Lemma normalized_image_url obs o :
  INat.normalize_observation obs = Ok (Some o) →
  ∃ photos photo url,
    py_get obs "photos" (PList []) = Ok photos
    ∧ py_index0 photos = Ok photo
    ∧ py_get photo "url" (PStr "") = Ok (PStr url)
    ∧ py_get o "image_url" PNone = Ok (PStr (Str.replace "square" "large" url)).
Proof.
  intros H%normalize_Some.
  destruct H as [photos photo ? ? ? ? ? ? ? ? ? ? ? ? url image_url ? ?
                   ? ? ? ? ? ? ? ? ? ? ? ? ? ? ? ? Hurl Himage ? ?].
  destruct url as [| | |url| |]; try discriminate.
  injection Himage as <-. by eexists _, _, _.
Qed.

(** C6 (amended).  The image URL of a record is the photo URL with every
    occurrence of square replaced by large, scanning from the left: a URL
    without the substring is unchanged; otherwise the leftmost occurrence is
    replaced and the rewrite goes on after it; and when the URL holds exactly
    one occurrence, exactly that occurrence is replaced. *)
Theorem image_url_rewrite (url : string) :
  (Str.find "square" url = None →
   py_replace (PStr url) "square" "large" = Ok url)
  ∧ (∀ i, Str.find "square" url = Some i →
       url = Str.take i url +:+ "square" +:+ Str.drop (i + 6) url
       ∧ py_replace (PStr url) "square" "large" =
           Ok (Str.take i url +:+ "large" +:+
               Str.replace "square" "large" (Str.drop (i + 6) url))
       ∧ (Str.find "square" (Str.drop (i + 6) url) = None →
          py_replace (PStr url) "square" "large" =
            Ok (Str.take i url +:+ "large" +:+ Str.drop (i + 6) url)))
  ∧ (∀ obs o,
       INat.normalize_observation obs = Ok (Some o) →
       ∃ photos photo photo_url,
         py_get obs "photos" (PList []) = Ok photos
         ∧ py_index0 photos = Ok photo
         ∧ py_get photo "url" (PStr "") = Ok (PStr photo_url)
         ∧ py_get o "image_url" PNone =
             Ok (PStr (Str.replace "square" "large" photo_url))).
Proof.
  assert ("square" ≠ EmptyString) as Hne by done.
  split; [|split].
  - intros Hnone. unfold py_replace. f_equal. by apply replace_absent.
  - intros i Hi. split; [|split].
    + by apply (find_occurrence "square").
    + unfold py_replace. f_equal. by apply (replace_first "square" "large").
    + intros Hrest. unfold py_replace. f_equal.
      by apply (replace_single "square" "large").
  - apply normalized_image_url.
Qed.

Lemma image_url_rewrite_witness :
  py_replace (PStr "https://static.inaturalist.org/photos/1/square.jpg") "square" "large"
  = Ok "https://static.inaturalist.org/photos/1/large.jpg"
  ∧ py_replace (PStr "https://static.inaturalist.org/photos/1/medium.jpg") "square" "large"
    = Ok "https://static.inaturalist.org/photos/1/medium.jpg"
  ∧ (∃ o, INat.normalize_observation Samples.cc0_observation = Ok (Some o)
          ∧ py_get o "image_url" PNone =
              Ok (PStr "https://static.inaturalist.org/photos/2/large.jpg")).
Proof.
  split; [|split].
  - destruct (image_url_rewrite "https://static.inaturalist.org/photos/1/square.jpg")
      as (_ & Hfound & _).
    destruct (Hfound 40%nat eq_refl) as (_ & _ & Hsingle).
    exact (Hsingle eq_refl).
  - destruct (image_url_rewrite "https://static.inaturalist.org/photos/1/medium.jpg")
      as (Habsent & _).
    exact (Habsent eq_refl).
  - destruct (image_url_rewrite EmptyString) as (_ & _ & Hrecord).
    assert (∃ o, INat.normalize_observation Samples.cc0_observation = Ok (Some o))
      as [o Ho] by (eexists; reflexivity).
    destruct (Hrecord _ o Ho) as (photos & photo & url & Hphotos & Hphoto & Hurl & Himage).
    exists o. split; [exact Ho|].
    injection Hphotos as <-. injection Hphoto as <-. injection Hurl as <-.
    exact Himage.
Defined.

(** C6 as stated fails on a URL with two occurrences: both are replaced,
    not one. *)
Lemma one_occurrence_fails_on_two :
  Str.find "square" Samples.square_twice = Some 10%nat
  ∧ py_replace (PStr Samples.square_twice) "square" "large" = Ok "https://x/large/large.jpg"
  ∧ py_replace (PStr Samples.square_twice) "square" "large"
    ≠ Ok (Str.take 10 Samples.square_twice +:+ "large" +:+ Str.drop 16 Samples.square_twice).
Proof. vm_compute. repeat split; discriminate. Qed.

(** C7 at the failing input: for a user whose [name] is null the observer
    of the record is null, not the login. *)
Theorem observer_is_null_for_null_name :
  ∃ o, INat.normalize_observation Samples.unnamed_observer = Ok (Some o)
       ∧ py_get o "observer" PNone = Ok PNone
       ∧ py_get o "observer_login" PNone = Ok (PStr "jdoe").
Proof. eexists. repeat split; reflexivity. Qed.

(** C8.  The license code cc-by-nc maps to the by-nc 4.0 deed URL. *)
Theorem license_url_cc_by_nc :
  INat.get_license_url (PStr "cc-by-nc")
  = Ok "https://creativecommons.org/licenses/by-nc/4.0/".
Proof. reflexivity. Qed.


(** C10.  The stop condition is tested after the append: with a requested
    count of 0 and at least one result that yields a record, the returned
    list holds exactly 1 observation; and for every requested count and
    every API response the returned list holds at most max(1, count)
    observations. *)
Theorem stop_checked_after_append
    (api : list (string * pyval) → result pyval) (taxon_id quality_grade : string)
    (per_page : Z) (kwargs : list (string * pyval))
    (fields : list (string * pyval)) (results : list pyval) :
  (api (INat.build_params taxon_id quality_grade 0 kwargs) = Ok (PDict fields) →
   dict_lookup "results" fields = Some (PList results) →
   Exists (λ obs, ∃ o, INat.normalize_observation obs = Ok (Some o)) results →
   length (INat.scrape_inat_observations api taxon_id quality_grade 0 kwargs) = 1%nat)
  ∧ Z.of_nat (length (INat.scrape_inat_observations api taxon_id quality_grade per_page kwargs))
    ≤ Z.max 1 per_page.
Proof.
  split.
  - intros Hapi Hresults Hsome. unfold INat.scrape_inat_observations.
    rewrite (try_scrape_results _ _ _ _ _ _ _ Hapi Hresults).
    destruct (process_results_first 0 results) as [[e ->]|[o ->]]; done.
  - unfold INat.scrape_inat_observations.
    destruct (INat.try_scrape _ _ _ _ _) as [out|e] eqn:Hout.
    + by eapply try_scrape_bound.
    + simpl. lia.
Qed.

◆ PROBLEM DESCRIPTION ◆
Reproduce the entries above exactly, starting at their first line and finishing with the line that contains "Himage ? ?].".

◆ THE ANSWER ◆
Lemma normalized_image_url obs o :
  INat.normalize_observation obs = Ok (Some o) →
  ∃ photos photo url,
    py_get obs "photos" (PList []) = Ok photos
    ∧ py_index0 photos = Ok photo
    ∧ py_get photo "url" (PStr "") = Ok (PStr url)
    ∧ py_get o "image_url" PNone = Ok (PStr (Str.replace "square" "large" url)).
Proof.
  intros H%normalize_Some.
  destruct H as [photos photo ? ? ? ? ? ? ? ? ? ? ? ? url image_url ? ?
                   ? ? ? ? ? ? ? ? ? ? ? ? ? ? ? ? Hurl Himage ? ?].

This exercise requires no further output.